Although the present invention has been described using specific terms and phrases based on the embodiments, the embodiments merely indicate the principles and applications of the present invention, and the embodiments are defined in the claims. Many modifications and arrangement changes are permitted without departing from the ideas of the present invention.
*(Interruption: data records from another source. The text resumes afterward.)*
Lemma skip_spaces_scans fuel : forall p m, skip_spaces fuel p m = Err OutOfFuel -> scans p fuel m.
Proof.
  induction fuel as [|fuel IH]; intros p m; [intros _; apply scans_0|]. cbn [skip_spaces].
  unfold mbind, M_bind, ldb. destruct (m !! p) as [v|] eqn:Ev; [|done]. simpl.
  destruct (isspace v); [|done]. intros Hl. eapply scans_S, IH; done.
Qed.

Lemma strtol_scans fuel : forall p base v m, strtol_digits fuel p base v m = Err OutOfFuel -> scans p fuel m.
Proof.
  induction fuel as [|fuel IH]; intros p base v m; [intros _; apply scans_0|]. cbn [strtol_digits].
  unfold mbind, M_bind, ldb. destruct (m !! p) as [c|] eqn:Ev; [|done]. simpl.
  destruct (digit_of c base); [|done]. intros Hl. eapply scans_S, IH; done.
Qed.

(** The first part of a run that fails without a fault of its own. *)
Lemma ldb_fuel {A} a (f : Z -> M bytes A) m :
  (forall v, f v m <> Err OutOfFuel) -> (v ← ldb a; f v) m <> Err OutOfFuel.
Proof. intros Hf. unfold mbind, M_bind, ldb. by destruct (m !! a). Qed.

Lemma strtol_base_same p base m r m' : strtol_base p base m = Ok (r, m') -> m' = m.
Proof. unfold strtol_base, mbind, M_bind, ldb, mret, M_ret. intros E. repeat (case_match; simplify_eq); done. Qed.

Lemma strtol_base_fuel p base m : strtol_base p base m <> Err OutOfFuel.
Proof. unfold strtol_base, mbind, M_bind, ldb, mret, M_ret. intros E. repeat (case_match; simplify_eq). Qed.

Lemma skip_spaces_same fuel : forall p m r m', skip_spaces fuel p m = Ok (r, m') -> m' = m.
Proof.
  induction fuel as [|fuel IH]; intros p m r m'; [done|]. cbn [skip_spaces]. unfold mbind, M_bind, ldb.
  destruct (m !! p) as [v|]; [|done]. destruct (isspace v); [apply IH|by intros [= _ ->]].
Qed.


(** ** Comparisons *)

(** The order of strings: the first byte where they differ decides. *)
Fixpoint lex_compare xs ys : comparison :=
  match xs, ys with
  | [], [] => Eq
  | [], _ => Lt
  | _, [] => Gt
  | x :: xs, y :: ys => match x ?= y with Eq => lex_compare xs ys | c => c end
  end.

Lemma lex_compare_refl xs : lex_compare xs xs = Eq.
Proof. induction xs as [|x xs IH]; simpl; [done|]. by rewrite Z.compare_refl. Qed.

Lemma lex_compare_eq xs ys : lex_compare xs ys = Eq <-> xs = ys.
Proof.
  split; [|by intros ->; apply lex_compare_refl]. revert ys.
  induction xs as [|x xs IH]; intros [|y ys]; simpl; try done.
  destruct (Z.compare_spec x y) as [->| |]; try done. intros H. f_equal. by apply IH.
Qed.

Lemma lex_compare_antisym xs ys : lex_compare ys xs = CompOpp (lex_compare xs ys).
Proof.
  revert ys. induction xs as [|x xs IH]; intros [|y ys]; simpl; try done.
  rewrite Z.compare_antisym. destruct (x ?= y); [apply IH|done..].
Qed.

Lemma difference_ok m s1 s2 x y : m !! s1 = Some x -> m !! s2 = Some y -> difference s1 s2 m = Ok (x - y, m).
Proof. intros Hx Hy. unfold difference, mbind, M_bind, ldb. by rewrite Hx, Hy. Qed.

Lemma sub_compare x y : (x - y ?= 0) = (x ?= y).
Proof. destruct (Z.compare_spec x y), (Z.compare_spec (x - y) 0); lia || done. Qed.

Lemma strcmp_loop_lex m xs : forall fuel s1 s2 ys, (length xs < fuel)%nat -> cstr m s1 xs -> cstr m s2 ys ->
  exists d, strcmp_loop fuel s1 s2 m = Ok (d, m) /\ (d ?= 0) = lex_compare xs ys.
Proof.
  induction xs as [|x xs IH]; intros [|fuel] s1 s2 ys Hf; simpl in Hf; try lia; cbn [strcmp_loop];
    unfold mbind, M_bind, ldb.
  - rewrite cstr_nil. intros Hx. rewrite Hx. simpl. destruct ys as [|y ys].
    + rewrite cstr_nil. intros Hy. exists 0. by rewrite (difference_ok _ _ _ _ _ Hx Hy).
    + rewrite cstr_cons. intros (Hy & Hc & _). unfold is_char in Hc. exists (0 - y).
      rewrite (difference_ok _ _ _ _ _ Hx Hy), sub_compare. split; [done|]. apply Z.compare_lt_iff. lia.
  - rewrite cstr_cons. intros (Hx & Hc & Hs). unfold is_char in Hc. rewrite Hx.
    destruct (Z.eqb_spec x 0); [lia|]. destruct ys as [|y ys].
    + rewrite cstr_nil. intros Hy. rewrite Hy. simpl. exists (x - 0). rewrite (difference_ok _ _ _ _ _ Hx Hy), sub_compare.
      split; [done|]. apply Z.compare_gt_iff. lia.
    + rewrite cstr_cons. intros (Hy & Hcy & Hs'). unfold is_char in Hcy. rewrite Hy. destruct (Z.eqb_spec y 0); [lia|].
      simpl. destruct (Z.eqb_spec x y) as [->|Hxy]; [rewrite Z.compare_refl; apply IH; [lia|done|done]|].
      exists (x - y). rewrite (difference_ok _ _ _ _ _ Hx Hy), sub_compare.
      split; [done|]. by destruct (Z.compare_spec x y).
Qed.

(** C31: [strcmp] returns an integer whose sign is the order of the two
    strings, byte by byte, a prefix being smaller; in particular it returns 0
    exactly for equal strings. *)
Theorem strcmp_lexicographic m s1 s2 xs ys :
  cstr m s1 xs -> cstr m s2 ys ->
  exists d, strcmp s1 s2 m = Ok (d, m) /\ (d ?= 0) = lex_compare xs ys /\ (d = 0 <-> xs = ys).
Proof.
  intros H1 H2. destruct (strcmp_loop_lex m xs (S (base.size m)) s1 s2 ys) as (d & E & Hd);
    [by eapply cstr_fuel|done..|].
  exists d. split; [exact E|]. split; [done|]. rewrite <- lex_compare_eq, <- Hd, Z.compare_eq_iff. done.
Qed.

(** [strncmp] does not stop at its bound.  On two blocks whose first
    [length zs] bytes are the same, the comparison of [length zs] bytes reads
    and compares the next ones. *)
Theorem strncmp_past_bound m s1 s2 zs x y :
  bytes_at m s1 (zs ++ [x]) -> bytes_at m s2 (zs ++ [y]) -> Forall is_char zs ->
  strncmp s1 s2 (length zs) m = Ok (x - y, m).
Proof.
  revert s1 s2. induction zs as [|z zs IH]; intros s1 s2; simpl.
  - intros [Hx _] [Hy _] _. by apply difference_ok.
  - intros [Hz1 H1] [Hz2 H2] [Hz Hzs]%Forall_cons. unfold is_char in Hz. unfold mbind, M_bind, ldb.
    rewrite Hz1. destruct (Z.eqb_spec z 0); [lia|]. rewrite Hz2. destruct (Z.eqb_spec z 0); [lia|].
    rewrite Z.eqb_refl. by apply IH.
Qed.

(** ** Copies *)

Definition separate (a na b nb : Z) : Prop := a + na <= b \/ b + nb <= a.

Lemma strncpy_zeros_ok dst k : forall m i, mapped m (dst + i) (Z.of_nat k) ->
  strncpy_zeros dst i k m = Ok (tt, overwrite m (dst + i) (replicate k 0)).
Proof.
  induction k as [|k IH]; intros m i Hm; [done|]. cbn [strncpy_zeros]. unfold mbind, M_bind.
  rewrite stb_ok by (lia || apply Hm; lia). rewrite IH; [simpl; do 3 f_equal; lia|].
  apply mapped_insert. intros b Hb. apply Hm. lia.
Qed.

Lemma is_char_byte x : is_char x -> 0 <= x < 256.
Proof. unfold is_char. lia. Qed.

Lemma strncpy_loop_ok dst src xs : forall m i k,
  cstr m (src + i) xs -> mapped m (dst + i) (Z.of_nat k) ->
  separate (dst + i) (Z.of_nat k) (src + i) (Z.of_nat (length xs) + 1) ->
  strncpy_loop dst src i k m = Ok (tt, overwrite m (dst + i) (take k (xs ++ replicate k 0))).
Proof.
  induction xs as [|x xs IH]; intros m i [|k] Hs Hm Hd; try done; cbn [strncpy_loop]; unfold mbind at 1, M_bind at 1.
  - rewrite cstr_nil in Hs. rewrite (ldb_ok _ _ _ Hs), Z.eqb_refl.
    rewrite strncpy_zeros_ok by done. rewrite take_ge by (rewrite length_app, length_replicate; simpl; lia). done.
  - rewrite cstr_cons in Hs. destruct Hs as (Hx & Hc & Hs). rewrite (ldb_ok _ _ _ Hx). unfold is_char in Hc.
    destruct (Z.eqb_spec x 0); [lia|]. unfold mbind, M_bind. rewrite (ldb_ok _ _ _ Hx).
    rewrite stb_ok by (lia || apply Hm; lia). unfold separate in Hd. simpl length in Hd.
    rewrite IH.
    + simpl. replace (dst + (i + 1)) with (dst + i + 1) by lia. change (0 :: replicate k 0) with (replicate (S k) 0).
      by rewrite replicate_S_end, app_assoc, (take_app_le (xs ++ _)) by (rewrite length_app, length_replicate; lia).
    + destruct Hs as [Hb Hf]. split; [|done]. rewrite Z.add_assoc.
      apply (bytes_at_outside _ (dst + i) [x]); [done|]. rewrite length_app. simpl. lia.
    + apply mapped_insert. intros b Hb. apply Hm. lia.
    + unfold separate. lia.
Qed.

Lemma strncpy_copies m dst src xs (n : nat) :
  cstr m src xs -> mapped m dst (Z.of_nat n) -> separate dst (Z.of_nat n) src (Z.of_nat (length xs) + 1) ->
  strncpy dst src n m = Ok (dst, overwrite m dst (take n (xs ++ replicate n 0))).
Proof.
  intros Hs Hm Hd. unfold strncpy, mbind, M_bind.
  rewrite (strncpy_loop_ok _ _ xs); rewrite ?Z.add_0_r; done.
Qed.

Lemma strlen_loop_ok m p xs : forall fuel s, (length xs < fuel)%nat -> cstr m s xs ->
  strlen_loop fuel s p m = Ok (s + Z.of_nat (length xs) - p, m).
Proof.
  induction xs as [|x xs IH]; intros [|fuel] s Hf; simpl in Hf; try lia; cbn [strlen_loop]; unfold mbind, M_bind.
  - rewrite cstr_nil. intros Hx. rewrite (ldb_ok _ _ _ Hx). simpl. by rewrite Z.add_0_r.
  - rewrite cstr_cons. intros (Hx & Hc & Hs). rewrite (ldb_ok _ _ _ Hx). unfold is_char in Hc.
    destruct (Z.eqb_spec x 0); [lia|]. rewrite IH by (lia || done). do 2 f_equal. simpl length. lia.
Qed.

Lemma strlen_ok m s xs : cstr m s xs -> strlen s m = Ok (Z.of_nat (length xs), m).
Proof.
  intros Hs. unfold strlen, str_fuel, gets, mbind, M_bind. rewrite (strlen_loop_ok m s xs) by (by eapply cstr_fuel || done).
  do 2 f_equal. lia.
Qed.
2 ... walking support device, 4 ... pedestrian, 10 ... measuring unit, 12 ... acceleration sensor, 14 ... computer, 20 ... wearing tool, 30 ... control unit.

Claims (2)

It is a walking support device for pedestrians.
A measuring unit that measures walking information based on the trajectory of any of the pedestrian's arms, legs, chest, waist, abdomen, neck, head, and the pedestrian's center of gravity.
A fitting that is attached to the pedestrian's arm and acts on the shoulder or elbow joint so that the frequency of the arm swinging motion changes.
A control unit that controls the wearing device so that the walking information measured by the measuring unit approaches the target.
A walking support device characterized by being equipped with. It is a walking support device for pedestrians.
A measuring unit that measures walking information based on the phase relationship between the pedestrian's arm swing movement and leg movement,
A fitting that is attached to the pedestrian's arm and acts on the shoulder or elbow joint so that the frequency of the arm swinging motion changes.
A control unit that controls the wearing device so that the walking information measured by the measuring unit approaches the target.
A walking support device characterized by being equipped with.